Impasse nuclear trava acordo entre EUA e Irã e aumenta pressão no Oriente Médio, diz mídia
11:54 25.05.2026 (atualizado: 12:29 25.05.2026)

© AP Photo / Vahid Salemi
O avanço para um acordo que encerre a guerra entre EUA e Irã perdeu força após impasses sobre o programa nuclear e o alívio financeiro a Teerã, enquanto Trump alterna sinais de otimismo e cautela e países do Golfo e Israel pressionam por garantias de segurança e liberdade de navegação.
O avanço para um acordo que encerre a guerra entre EUA e Irã perdeu ritmo, segundo mediadores, devido ao impasse sobre referências ao programa nuclear iraniano e às condições de alívio financeiro para Teerã.
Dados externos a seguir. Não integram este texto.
(* ===== verification/Chain.v ===== *)
(** * The scheduling chain (services/scheduler/chain.go)

    [Rank] runs the filters in order, prepares the scorers on the survivors,
    scores, and sorts by total score with the worker id as tie-break; [Pick]
    takes the first.  Spans and metrics are left out.  The scorers carry state
    that [Prepare] overwrites, so [Rank] returns the chain it leaves. *)

From S2P Require Import Prelude Float64 Rounding FloatRange GoStrings SortSlice Errors Routing Rendezvous Candidates CacheRegistry Scorers.

Inductive Filter : Type :=
| FHealth
| FModel
| FCapability
| FAdmission (limit : Z).

Definition FilterName (f : Filter) : string :=
  match f with
  | FHealth => "health" | FModel => "model" | FCapability => "capability" | FAdmission _ => "admission"
  end.

Definition runFilter (f : Filter) (req : option Request) (in_ : list Candidate) : list Candidate :=
  match f with
  | FHealth => HealthFilter in_
  | FModel => ModelFilter req in_
  | FCapability => CapabilityFilter req in_
  | FAdmission limit => AdmissionFilter limit in_
  end.

Record Chain := mkChain { Filters : list Filter; Scorers : list WeightedScorer }.

Definition NewChain (filters : list Filter) (scorers : list WeightedScorer) : Chain := mkChain filters scorers.

Record ChainConfig := mkConfig {
  WeightLoad : float64;
  WeightLatency : float64;
  WeightAffinity : float64;
  WeightCost : float64;
  WeightPolicy : float64;
  LatencyRefMs : float64;
  AdmissionLimit : Z;
  AffinityWindow : Z;
  AffinityBlock : Z;
  Policy : option (option RoutingPolicy);
  Overlap : option (option (gmap string (gmap Z float64)));
  WeightOverlap : float64
}.

Definition NewConfiguredChain (cfg : ChainConfig) : Chain :=
  let none :=
    fleb (WeightLoad cfg) f_zero && fleb (WeightLatency cfg) f_zero && fleb (WeightAffinity cfg) f_zero
    && fleb (WeightCost cfg) f_zero && fleb (WeightPolicy cfg) f_zero in
  let wl := if none then flit 45 100 else WeightLoad cfg in
  let wlat := if none then flit 15 100 else WeightLatency cfg in
  let waff := if none then flit 1 10 else WeightAffinity cfg in
  let wc := if none then flit 15 100 else WeightCost cfg in
  let wp := if none then flit 15 100 else WeightPolicy cfg in
  let wo := WeightOverlap cfg in
  let filters :=
    ([FHealth; FModel; FCapability] ++
     (if 0 <? AdmissionLimit cfg then [FAdmission (AdmissionLimit cfg)] else []))%list in
  let scorers :=
    ([mkWS LeastLoaded wl; mkWS (NewLatencyScorer (LatencyRefMs cfg)) wlat] ++
     (if fltb f_zero waff then [mkWS (NewAffinityScorer (AffinityWindow cfg) (AffinityBlock cfg)) waff] else []) ++
     (if fltb f_zero wc then [mkWS NewCostScorer wc] else []) ++
     (match Policy cfg with Some p => if fltb f_zero wp then [mkWS (PolicyScorer p) wp] else [] | None => [] end) ++
     (match Overlap cfg with Some o => if fltb f_zero wo then [mkWS (OverlapScorer o) wo] else [] | None => [] end))%list in
  NewChain filters scorers.

Definition DefaultChain : Chain :=
  NewConfiguredChain
    (mkConfig (flit 45 100) (flit 15 100) (flit 1 10) (flit 15 100) (flit 15 100)
       (f_of_Z 100) 4 1024 64 None None f_zero).

Record PickResult := mkPick { pr_WorkerID : string; pr_Endpoint : string; pr_Score : float64 }.

(** The filter loop. *)
Fixpoint runFilters (fs : list Filter) (req : option Request) (surviving : list Candidate)
    : result error (list Candidate) :=
  match fs with
  | [] => Ok surviving
  | f :: rest =>
      match runFilter f req surviving with
      | [] => Err (if String.eqb (FilterName f) "admission" then ErrAdmissionRejected else ErrNoCapacity)
      | s => runFilters rest req s
      end
  end.

Section Rank.
Context `{Hash64}.

(** The prepare loop threads the request, whose preferred worker it sets. *)
Fixpoint prepareAll (scorers : list WeightedScorer) (req : option Request) (cands : list Candidate)
    : list WeightedScorer * option Request :=
  match scorers with
  | [] => ([], req)
  | ws :: rest =>
      let '(s, req) := Prepare (ws_Scorer ws) req cands in
      let '(rest, req) := prepareAll rest req cands in
      (mkWS s (ws_Weight ws) :: rest, req)
  end.

Definition scored : Type := Candidate * float64.

(** The comparison given to [sort.Slice]. *)
Definition scored_less (a b : scored) : bool :=
  if negb (feqb a.2 b.2) then fltb b.2 a.2
  else str_ltb (WorkerID a.1) (WorkerID b.1).

Definition pick_of (r : scored) : PickResult := mkPick (WorkerID r.1) (Endpoint r.1) r.2.

Definition Rank (ch : Chain) (req : option Request) (candidates : list Candidate)
    : result error (list PickResult) * Chain * option Request :=
  match runFilters (Filters ch) req candidates with
  | Err e => (Err e, ch, req)
  | Ok surviving =>
      let '(scorers, req) := prepareAll (Scorers ch) req surviving in
      let results := (fun c => (c, weighted_total scorers req c)) <$> surviving in
      (Ok (pick_of <$> sort_slice scored_less results), mkChain (Filters ch) scorers, req)
  end.

(** [Pick] indexes the ranking at zero, which panics when it is empty. *)
Definition Pick (ch : Chain) (req : option Request) (candidates : list Candidate)
    : go (result error PickResult) :=
  match (Rank ch req candidates).1.1 with
  | Err e => Returns (Err e)
  | Ok [] => Panics
  | Ok (p :: _) => Returns (Ok p)
  end.
End Rank.

(** ** Which candidates survive *)

Definition context_ok (r : Request) (c : Candidate) : bool :=
  negb ((0 <? q_MinContext r) && (0 <? MaxContext c) && (MaxContext c <? q_MinContext r)).

(** The candidate can serve the request, whatever its load. *)
Definition suitable (req : option Request) (c : Candidate) : bool :=
  match req with
  | None => false
  | Some r =>
      Healthy c && Ready c && negb (String.eqb (q_BaseModel r) "") &&
      servesModel (Models c) (want_of (q_BaseModel r) (q_Adapter r)) (q_BaseModel r) (q_Adapter r) &&
      context_ok r c
  end.

Definition admits (limit : Z) (c : Candidate) : bool := (limit <=? 0) || (QueueDepth c <? limit).

Lemma filter_filter {A} (f g : A -> bool) l :
  List.filter g (List.filter f l) = List.filter (fun x => f x && g x) l.
Proof.
  induction l as [|x l IH]; [done|]. cbn. destruct (f x); cbn; [|done]. destruct (g x); by rewrite IH.
Qed.

Lemma filter_ext_list {A} (f g : A -> bool) l : (forall x, f x = g x) -> List.filter f l = List.filter g l.
Proof. intros Hfg. induction l as [|x l IH]; [done|]. cbn. by rewrite Hfg, IH. Qed.

Lemma filter_false {A} (l : list A) : List.filter (fun _ => false) l = [].
Proof. by induction l. Qed.

(** The first three filters together. *)
Lemma suitable_filters req cands :
  CapabilityFilter req (ModelFilter req (HealthFilter cands)) = List.filter (suitable req) cands.
Proof.
  unfold CapabilityFilter, ModelFilter, HealthFilter. destruct req as [r|]; [|symmetry; apply filter_false].
  destruct (String.eqb (q_BaseModel r) "") eqn:Eb.
  - cbn. rewrite <- (filter_false cands) at 1. apply filter_ext_list. intros c. unfold suitable.
    rewrite Eb. cbn. by rewrite !andb_false_r.
  - rewrite !filter_filter. apply filter_ext_list. intros c. unfold suitable, satisfiesCapability, context_ok.
    rewrite Eb. cbn [negb]. rewrite !andb_true_r.
    destruct ((0 <? q_MinContext r) && (0 <? MaxContext c) && (MaxContext c <? q_MinContext r)); cbn [negb].
    + by rewrite !andb_false_r.
    + rewrite andb_true_r. destruct (Models c) as [|m ms]; [by rewrite !andb_false_r|].
      by destruct (Healthy c), (Ready c), (servesModel (m :: ms) (want_of (q_BaseModel r) (q_Adapter r)) (q_BaseModel r) (q_Adapter r)).
Qed.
A desaceleração veio após um fim de semana em que o presidente dos EUA, Donald Trump, alternou sinais de otimismo e cautela, afirmando que não fecharia um entendimento "inadequado".
A divulgação inicial de que um acordo estava próximo gerou críticas de republicanos mais duros, que temem que a reabertura do estreito de Ormuz alivie a pressão econômica sobre o Irã sem impor limites suficientes ao seu programa nuclear. Trump respondeu dizendo que o pacto será "ótimo e significativo, ou não haverá acordo".
As negociações buscam um memorando de entendimento que encerre os combates e suspenda restrições ao tráfego marítimo em 30 dias, abrindo caminho para uma segunda fase dedicada ao tema nuclear. O alívio das sanções dependeria do progresso iraniano, segundo autoridades norte-americanas.
Segundo a mídia dos EUA, Washington pressiona por compromissos mais claros sobre o programa nuclear desde o início, enquanto Teerã exige detalhes sobre o descongelamento de ativos e o ritmo do alívio econômico. Mediadores afirmam que os EUA temem que o Irã empurre a discussão nuclear para depois de obter benefícios iniciais.
Apesar das tensões, ambos os lados enfrentam pressão para chegar a um acordo: Trump quer encerrar uma guerra impopular que elevou o preço da gasolina, e o Irã busca aliviar uma crise econômica agravada pelo conflito e pelo bloqueio americano. Países do Golfo apoiam o esforço, mas querem garantias de segurança e liberdade de navegação.
Ainda segundo a mídia norte-americana, Arábia Saudita e Emirados pressionam por cláusulas explícitas sobre o tráfego no estreito. O Irã aceitou isentar navios de taxas durante as negociações, mas pretende manter papel na gestão da via e discute cobrar por serviços de trânsito e proteção. Israel, por sua vez, teme um acordo brando que reduza a pressão sobre Teerã e fortaleça o Hezbollah no Líbano.
Mediadores também apontam incertezas internas: o paradeiro e a atuação do líder supremo Mujahidin Khamenei permanecem nebulosos, enquanto Teerã acusa os EUA de instabilidade institucional e mudanças frequentes de posição, adicionando complexidade a um processo já frágil e altamente sensível.